Penelitian yang dilakukan oleh para ahli dari Universitas Zhejiang dan Universitas Würzburg menunjukkan bahwa otak memproses suara secara berbeda saat bergerak dibandingkan saat diam. Para ilmuwan merekam aktivitas otak 35 partisipan menggunakan elektrosefalografi (EEG) portabel saat mereka berdiri diam, berjalan di tempat, dan berjalan dalam pola angka delapan. Selama aktivitas ini, partisipan mendengarkan nada kontinu di setiap telinga. Temuan kunci adalah peningkatan "sinkronisasi" otak dengan suara saat berjalan, yang dikenal sebagai *Steady-State Auditory Response* (SSAR). Respons ini teramati lebih intens saat berjalan dibandingkan saat berdiri atau berjalan di tempat, menunjukkan bahwa perpindahan spasial, bukan sekadar gerakan motorik, meningkatkan pemrosesan auditori pada tahap kortikal awal. Fenomena ini sejalan dengan penurunan gelombang alfa di otak saat bergerak, yang berkaitan dengan inhibisi saraf, sehingga membuat otak lebih terbuka terhadap informasi lingkungan.
Studi ini juga mengonfirmasi bahwa semakin berkurang gelombang alfa partisipan saat berjalan, semakin kuat intensitas respons auditori (SSAR) mereka. Selain itu, penelitian ini menyoroti bagaimana perhatian auditori bergeser secara dinamis saat berbelok. Saat mendekati titik tengah tikungan, otak memprioritaskan pemrosesan suara dari sisi tempat belokan dibuat, dan segera setelah melewati puncak tikungan, perhatian bergeser ke sisi berlawanan. Pergeseran dinamis ini menunjukkan mekanisme "penginderaan aktif" di mana otak secara prediktif menyesuaikan perhatian sensorik untuk mengoptimalkan navigasi.
Lebih lanjut, penelitian ini mengungkapkan bahwa berjalan kaki secara spesifik memprioritaskan suara yang berasal dari perifer. Dalam eksperimen kedua, suara singkat diperkenalkan untuk menginterupsi nada kontinu. Perubahan respons otak (SSAR) jauh lebih besar saat berjalan ketika suara berasal dari satu sisi (suara perifer), namun tidak ketika suara berasal dari tengah (suara sentral). Peningkatan sensitivitas terhadap rangsangan perifer ini konsisten dengan penglihatan perifer yang krusial untuk menginterpretasikan kecepatan dan arah aliran optik saat bergerak. Studi ini menyimpulkan bahwa sistem auditori beroperasi dengan cara yang serupa, memperkaya persepsi lingkungan sekitar untuk memfasilitasi orientasi dan kesadaran spasial.

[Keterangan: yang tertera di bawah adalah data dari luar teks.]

(** * paths-le: the extraction, safety and error-handling pipeline

    A shallow embedding of the TypeScript sources of paths-le
    (configuration reader, error taxonomy, safety gate, format dispatch,
    batch resolution and the de-duplication command) together with the
    properties its specification states about them.

    Conventions.
    - A JavaScript string is a [string], one character for each of its
      code units (those below 256); [String.length] is the source's
      [.length].
    - A JavaScript number that counts something (sizes, line counts,
      time stamps) is a [Z]; one that bounds something (a threshold read
      from the settings or passed as an option) is a [Js.number], an
      integer or NaN.
    - An optional field [f?: T] is an [option T]; [a ?? b] is [default b a].
    - Effects (console, output channel, dialogs) are made explicit: a
      function returns what it wrote, or threads the state of the user
      interface. *)

From Stdlib Require Import Ascii String.
From stdpp Require Import base gmap strings list pretty.

Local Open Scope string_scope.
Local Open Scope list_scope.
Local Open Scope Z_scope.

(** ** JavaScript strings and regular expressions

    The string operations and the fragment of regular expressions the
    sources use: a pattern is a sequence of character classes, each with
    one of the greedy quantifiers (none, [?], [*], [+]).  Matching is
    JavaScript's: leftmost, each quantifier taking as much as it can and
    giving characters back only when the rest of the pattern fails. *)

Module Js.

Definition chr (n : nat) : ascii := ascii_of_nat n.

Definition exactly (c : ascii) : ascii → bool := Ascii.eqb c.

Definition oneOf (cs : string) (a : ascii) : bool :=
  existsb (Ascii.eqb a) (list_ascii_of_string cs).

Definition noneOf (cs : string) (a : ascii) : bool := negb (oneOf cs a).

Definition between (lo hi : ascii) (a : ascii) : bool :=
  (nat_of_ascii lo <=? nat_of_ascii a)%nat && (nat_of_ascii a <=? nat_of_ascii hi)%nat.

(** [\s]: tab, line feed, vertical tab, form feed, carriage return, space
    and the no-break space. *)
Definition space (a : ascii) : bool :=
  existsb (Nat.eqb (nat_of_ascii a)) [9; 10; 11; 12; 13; 32; 160]%nat.

(** The lower case of a character, as [toLowerCase] has it for the code
    units below 256: of the letters A to Z, and of the capital letters of
    Latin-1 (code units 192 to 222, the multiplication sign at 215
    excepted). *)
Definition toLower (a : ascii) : ascii :=
  if between "A" "Z" a
     || (between (chr 192) (chr 222) a && negb (exactly (chr 215) a))
  then chr (nat_of_ascii a + 32) else a.

(** The capital of a letter a to z; every other character is itself. *)
Definition capital (a : ascii) : ascii :=
  if between "a" "z" a then chr (nat_of_ascii a - 32) else a.

(** A pattern character [c] under the [i] flag, for a [c] below 128 (the
    patterns of the sources have no other): it matches the characters
    that have its capital. *)
Definition ci (c : ascii) (a : ascii) : bool :=
  Ascii.eqb (capital c) (capital a).

Fixpoint toLowerCase (s : string) : string :=
  match s with
  | EmptyString => EmptyString
  | String a s' => String (toLower a) (toLowerCase s')
  end.

(** A string with its letters a to z in capitals: [s.toUpperCase()] for
    a string [s] of characters below 128. *)
Fixpoint capitals (s : string) : string :=
  match s with
  | EmptyString => EmptyString
  | String a s' => String (capital a) (capitals s')
  end.

(** [s.includes(needle)] *)
Fixpoint includes (s needle : string) : bool :=
  String.prefix needle s ||
  match s with
  | EmptyString => false
  | String _ s' => includes s' needle
  end.

(** [s.split(sep)] for a one-character separator: always at least one
    piece. *)
Fixpoint split (sep : ascii) (s : string) : list string :=
  match s with
  | EmptyString => [EmptyString]
  | String a s' =>
    if Ascii.eqb a sep then EmptyString :: split sep s'
    else match split sep s' with
         | piece :: pieces => String a piece :: pieces
         | [] => [String a EmptyString]
         end
  end.

Inductive quantifier := Once | Opt | Star | Plus.

Record atom := Atom { a_class : ascii → bool; a_quant : quantifier }.

Abbreviation regex := (list atom).

Definition one (c : ascii → bool) : atom := Atom c Once.
Definition opt (c : ascii → bool) : atom := Atom c Opt.
Definition star (c : ascii → bool) : atom := Atom c Star.
Definition plus (c : ascii → bool) : atom := Atom c Plus.

(** The characters of [s], literally, and under the [i] flag. *)
Definition lit (s : string) : regex :=
  (λ c, one (exactly c)) <$> list_ascii_of_string s.

Definition lit_i (s : string) : regex :=
  (λ c, one (ci c)) <$> list_ascii_of_string s.

(** [many c k s]: the class [c] repeated, longest first, followed by what
    [k] matches; the result is the number of characters consumed. *)
Fixpoint many (c : ascii → bool) (k : string → option nat) (s : string)
    : option nat :=
  match s with
  | EmptyString => k s
  | String a s' =>
    if c a then
      match many c k s' with
      | Some n => Some (S n)
      | None => k s
      end
    else k s
  end.

(** [match_here re s]: the length of the match of [re] that starts at the
    first character of [s], if there is one. *)
Fixpoint match_here (re : regex) (s : string) : option nat :=
  match re with
  | [] => Some O
  | Atom c q :: re' =>
    match q, s with
    | Once, String a s' => if c a then S <$> match_here re' s' else None
    | Once, EmptyString => None
    | Opt, String a s' =>
      if c a then
        match match_here re' s' with
        | Some n => Some (S n)
        | None => match_here re' s
        end
      else match_here re' s
    | Opt, EmptyString => match_here re' s
    | Star, _ => many c (match_here re') s
    | Plus, String a s' => if c a then S <$> many c (match_here re') s' else None
    | Plus, EmptyString => None
    end
  end.

(** A subject string cut by the [g] flag: the matches, leftmost first and
    not overlapping, and the characters between them.  (Every pattern of
    the sources consumes at least one character.) *)
Inductive piece := Lit (a : ascii) | Hit (m : string).

Fixpoint pieces (re : regex) (skip : nat) (s : string) : list piece :=
  match s with
  | EmptyString => []
  | String a s' =>
    match skip with
    | S n => pieces re n s'
    | O =>
      match match_here re s with
      | Some (S n) => Hit (substring 0 (S n) s) :: pieces re n s'
      | _ => Lit a :: pieces re O s'
      end
    end
  end.

(** [s.replace(/re/g, replacement)] *)
Definition replace (re : regex) (replacement : string) (s : string) : string :=
  foldr (λ p acc,
           match p with
           | Lit a => String a acc
           | Hit _ => replacement +:+ acc
           end) EmptyString (pieces re O s).

(** [s.match(/re/g) ?? []] *)
Definition matchAll (re : regex) (s : string) : list string :=
  omap (λ p, match p with Hit m => Some m | Lit _ => None end) (pieces re O s).

(** The decimal numeral of an integer, as a template literal prints it. *)
Definition numeral (z : Z) : string := pretty z.

(** A number that bounds something (a threshold, a limit): an integer,
    or NaN. *)
Inductive number := Finite (z : Z) | NaN.

(** [String(n)] *)
Definition numberText (n : number) : string :=
  match n with
  | Finite z => numeral z
  | NaN => "NaN"
  end.

(** [Math.max(a, b)]: NaN when either argument is. *)
Definition max (a b : number) : number :=
  match a, b with
  | Finite x, Finite y => Finite (Z.max x y)
  | _, _ => NaN
  end.

(** [a > b] and [a >= b]: false when either side is NaN. *)
Definition gt (a b : number) : bool :=
  match a, b with
  | Finite x, Finite y => y <? x
  | _, _ => false
  end.

Definition ge (a b : number) : bool :=
  match a, b with
  | Finite x, Finite y => y <=? x
  | _, _ => false
  end.

(** A value of the settings file at a key that is read as a number: an
    integer, a boolean, [null], or an object without [valueOf] or
    [toString] among its keys, such as the empty object.  (Strings and
    arrays, which [Number] parses, are left out.) *)
Inductive Json := JNumber (z : Z) | JBoolean (b : bool) | JNull | JObject.

(** [Number(v)]: an object becomes the string [[object Object]] and that
    spells no number. *)
Definition Number (v : Json) : number :=
  match v with
  | JNumber z => Finite z
  | JBoolean true => Finite 1
  | JBoolean false => Finite 0
  | JNull => Finite 0
  | JObject => NaN
  end.

(** An [Error] object: its message and the stack trace the engine may
    have attached to it. *)
Record Error := { message : string; stack : option string }.

(** A value handed to a message template or kept in a context object. *)
Inductive Value := Num (n : number) | Str (s : string).

(** What a function wrote, in order: lines appended to an output channel
    and entries of the console. *)
Inductive Effect :=
| AppendLine (line : string)
| ConsoleWarn (text : string)
| ConsoleError (text : string)
| ConsoleInfo (text : string).

(** What [localize] returns when no translation bundle is loaded: the
    default message with each placeholder [{0}] to [{9}] replaced by its
    argument. *)
Definition valueText (v : Value) : string :=
  match v with
  | Num n => numberText n
  | Str s => s
  end.

Fixpoint format (template : string) (args : list Value) : string :=
  match template with
  | EmptyString => EmptyString
  | String a t =>
    match t with
    | String d (String c rest) =>
      if Ascii.eqb a "{" && between "0" "9" d && Ascii.eqb c "}" then
        match args !! (nat_of_ascii d - 48)%nat with
        | Some v => valueText v +:+ format rest args
        | None => String a (format t args)
        end
      else String a (format t args)
    | _ => String a (format t args)
    end
  end.

Definition localizeDefault (key defaultMessage : string) (args : list Value)
    : string :=
  format defaultMessage args.

(** The text of an effect, whatever its channel. *)
Definition text_of (e : Effect) : string :=
  match e with
  | AppendLine s | ConsoleWarn s | ConsoleError s | ConsoleInfo s => s
  end.


(** [s.trimStart()], [s.trimEnd()] and [s.trim()]: white space is the
    class of [\s]. *)
Fixpoint trimStart (s : string) : string :=
  match s with
  | EmptyString => EmptyString
  | String a s' => if space a then trimStart s' else s
  end.

Fixpoint trimEnd (s : string) : string :=
  match s with
  | EmptyString => EmptyString
  | String a s' =>
    match trimEnd s' with
    | EmptyString => if space a then EmptyString else String a EmptyString
    | t => String a t
    end
  end.

Definition trim (s : string) : string := trimEnd (trimStart s).

(** [lines.join(sep)] *)
Definition join (sep : string) (lines : list string) : string :=
  String.concat sep lines.

(** [Array.prototype.sort(compare)]: the sort is stable, so for a
    comparator that orders its arguments consistently the result is the
    one sorted arrangement that keeps equal elements in their original
    order.  It is computed here by insertion: an element moves past the
    elements that compare strictly below it. *)
Fixpoint insertSorted {A} (compare : A → A → Z) (x : A) (l : list A) : list A :=
  match l with
  | [] => [x]
  | y :: l' =>
    if 0 <? compare x y then y :: insertSorted compare x l' else x :: l
  end.

Definition sort {A} (compare : A → A → Z) (l : list A) : list A :=
  foldr (insertSorted compare) [] l.

End Js.

(** An integer is read as the number it is. *)
Coercion Js.Finite : Z >-> Js.number.

(** ** Configuration (config/config.ts) *)

Module Config.

(** The [paths-le] section of the workspace settings.  The keys read as
    booleans and strings hold the values the extension declares for
    them; a key read as a number holds whatever the settings file has
    there. *)
Record WorkspaceConfiguration := {
  numbers : gmap string Js.Json;
  booleans : gmap string bool;
  strings : gmap string string;
}.

Inductive NotificationLevel := all | important | silent.

Inductive PresetType :=
  minimal | balanced | comprehensive | performance | validation_preset.

(** The two option groups; their readers treat the group and each of its
    fields as optional ([config.resolution?.resolveSymlinks ?? false]). *)
Record Resolution := {
  resolveSymlinks : option bool;
  resolveWorkspaceRelative : option bool;
}.

Record Validation := {
  enabled : option bool;
  checkExistence : option bool;
  checkPermissions : option bool;
}.
(** * saltext.azurerm.modules.azurerm_compute

    A shallow embedding of the Azure Resource Manager Compute execution
    module.  Every function of the module acquires a client for the
    "compute" provider, forwards its arguments to one SDK call, reshapes
    the answer into plain data and turns SDK exceptions into an error
    mapping or a boolean flag.

    The SDK, the host runtime's function table ([__salt__]) and the shared
    helpers of [saltext.azurerm.utils.azurerm] are collaborators of the
    module: they are gathered in an environment record [Env] whose fields
    answer each call with a value or an exception.  A module function is a
    computation in a small exception-and-trace monad: it yields a returned
    value or a propagating exception, together with the chronological list
    of the calls it made on its collaborators. *)

From Stdlib Require Import List String ZArith Bool DecimalString.
Import ListNotations.
Open Scope string_scope.
Open Scope list_scope.
Set Warnings "-register-all".

(** ** Python data *)

(** Plain data as the module sees it: the result of [as_dict()], keyword
    argument values, names. *)
Inductive value : Type :=
| VNone
| VBool (b : bool)
| VInt (z : Z)
| VStr (s : string)
| VList (l : list value)
| VDict (d : list (value * value)).

(** A Python dict, in insertion order. *)
Definition dict : Type := list (value * value).

(** [**kwargs]: the keys of keyword arguments are always strings. *)
Definition kwargs : Type := list (string * value).

(** Hashable values and what they are equal to as dictionary keys
    ([True == 1] and [False == 0] in Python). *)
Inductive hkey : Type :=
| HNone
| HInt (z : Z)
| HStr (s : string).

Definition hkey_eqb (a b : hkey) : bool :=
  match a, b with
  | HNone, HNone => true
  | HInt x, HInt y => Z.eqb x y
  | HStr x, HStr y => String.eqb x y
  | _, _ => false
  end.

(** [None] for the unhashable values (list, dict). *)
Definition py_hash (v : value) : option hkey :=
  match v with
  | VNone => Some HNone
  | VBool b => Some (HInt (if b then 1 else 0))
  | VInt z => Some (HInt z)
  | VStr s => Some (HStr s)
  | VList _ => None
  | VDict _ => None
  end.

Definition key_is (h : hkey) (k : value) : bool :=
  match py_hash k with
  | Some h' => hkey_eqb h' h
  | None => false
  end.

Fixpoint dict_lookup (h : hkey) (d : dict) : option value :=
  match d with
  | [] => None
  | (k, v) :: d' => if key_is h k then Some v else dict_lookup h d'
  end.

(** [d[k] = v] on a dict: an existing entry keeps its place and its key
    object, a new one goes last. *)
Fixpoint dict_insert (h : hkey) (k v : value) (d : dict) : dict :=
  match d with
  | [] => [(k, v)]
  | (k', v') :: d' =>
      if key_is h k' then (k', v) :: d' else (k', v') :: dict_insert h k v d'
  end.

(** ["s" in d] for a string literal. *)
Definition dict_mem (s : string) (d : dict) : bool :=
  match dict_lookup (HStr s) d with
  | Some _ => true
  | None => false
  end.

Fixpoint kw_get (s : string) (kw : kwargs) : option value :=
  match kw with
  | [] => None
  | (k, v) :: kw' => if String.eqb k s then Some v else kw_get s kw'
  end.

Definition kw_mem (s : string) (kw : kwargs) : bool :=
  match kw_get s kw with
  | Some _ => true
  | None => false
  end.

(** [kwargs[s] = v]. *)
Fixpoint kw_set (s : string) (v : value) (kw : kwargs) : kwargs :=
  match kw with
  | [] => [(s, v)]
  | (k, v') :: kw' =>
      if String.eqb k s then (k, v) :: kw' else (k, v') :: kw_set s v kw'
  end.

(** ** Exceptions *)

(** The exception classes the module names, the ones its helpers raise, and
    the subclasses of [HttpResponseError] that [azure.core.exceptions]
    declares.  [OtherException] stands for a class unrelated to all of them. *)
Inductive exc_class : Type :=
| HttpResponseError
| ResourceNotFoundError
| ResourceExistsError
| ClientAuthenticationError
| SerializationError
| TypeError
| KeyError
| AttributeError
| SaltSystemExit
| SaltInvocationError
| OtherException (name : string).

(** The base class of a class, among the classes above, as
    [azure.core.exceptions] declares it: [ResourceNotFoundError],
    [ResourceExistsError] and [ClientAuthenticationError] derive from
    [HttpResponseError]. *)
Definition exc_base (c : exc_class) : option exc_class :=
  match c with
  | ResourceNotFoundError => Some HttpResponseError
  | ResourceExistsError => Some HttpResponseError
  | ClientAuthenticationError => Some HttpResponseError
  | _ => None
  end.

Definition exc_class_eqb (a b : exc_class) : bool :=
  match a, b with
  | HttpResponseError, HttpResponseError => true
  | ResourceNotFoundError, ResourceNotFoundError => true
  | ResourceExistsError, ResourceExistsError => true
  | ClientAuthenticationError, ClientAuthenticationError => true
  | SerializationError, SerializationError => true
  | TypeError, TypeError => true
  | KeyError, KeyError => true
  | AttributeError, AttributeError => true
  | SaltSystemExit, SaltSystemExit => true
  | SaltInvocationError, SaltInvocationError => true
  | OtherException x, OtherException y => String.eqb x y
  | _, _ => false
  end.

Definition issubclass (c d : exc_class) : bool :=
  exc_class_eqb c d ||
  match exc_base c with
  | Some b => exc_class_eqb b d
  | None => false
  end.

(** An exception object: its class and [str(exc)]. *)
Record exc : Type := mkExc { exc_type : exc_class; exc_str : string }.

Inductive outcome (A : Type) : Type :=
| Return (a : A)
| Raise (e : exc).
Arguments Return {A} a.
Arguments Raise {A} e.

Penemuan-penemuan ini berpotensi untuk pengembangan alat bantu dengar dan sistem navigasi yang lebih canggih bagi penyandang tunanetra. Seperti yang dicatat oleh para ilmuwan, berjalan-jalan di udara terbuka mungkin lebih bermanfaat bagi otak daripada berolahraga di treadmill, karena gerakan mengubah persepsi dan memaksa otak untuk bekerja dengan cara baru, menegaskan gagasan tentang hubungan tak terpisahkan antara kognisi dan tindakan.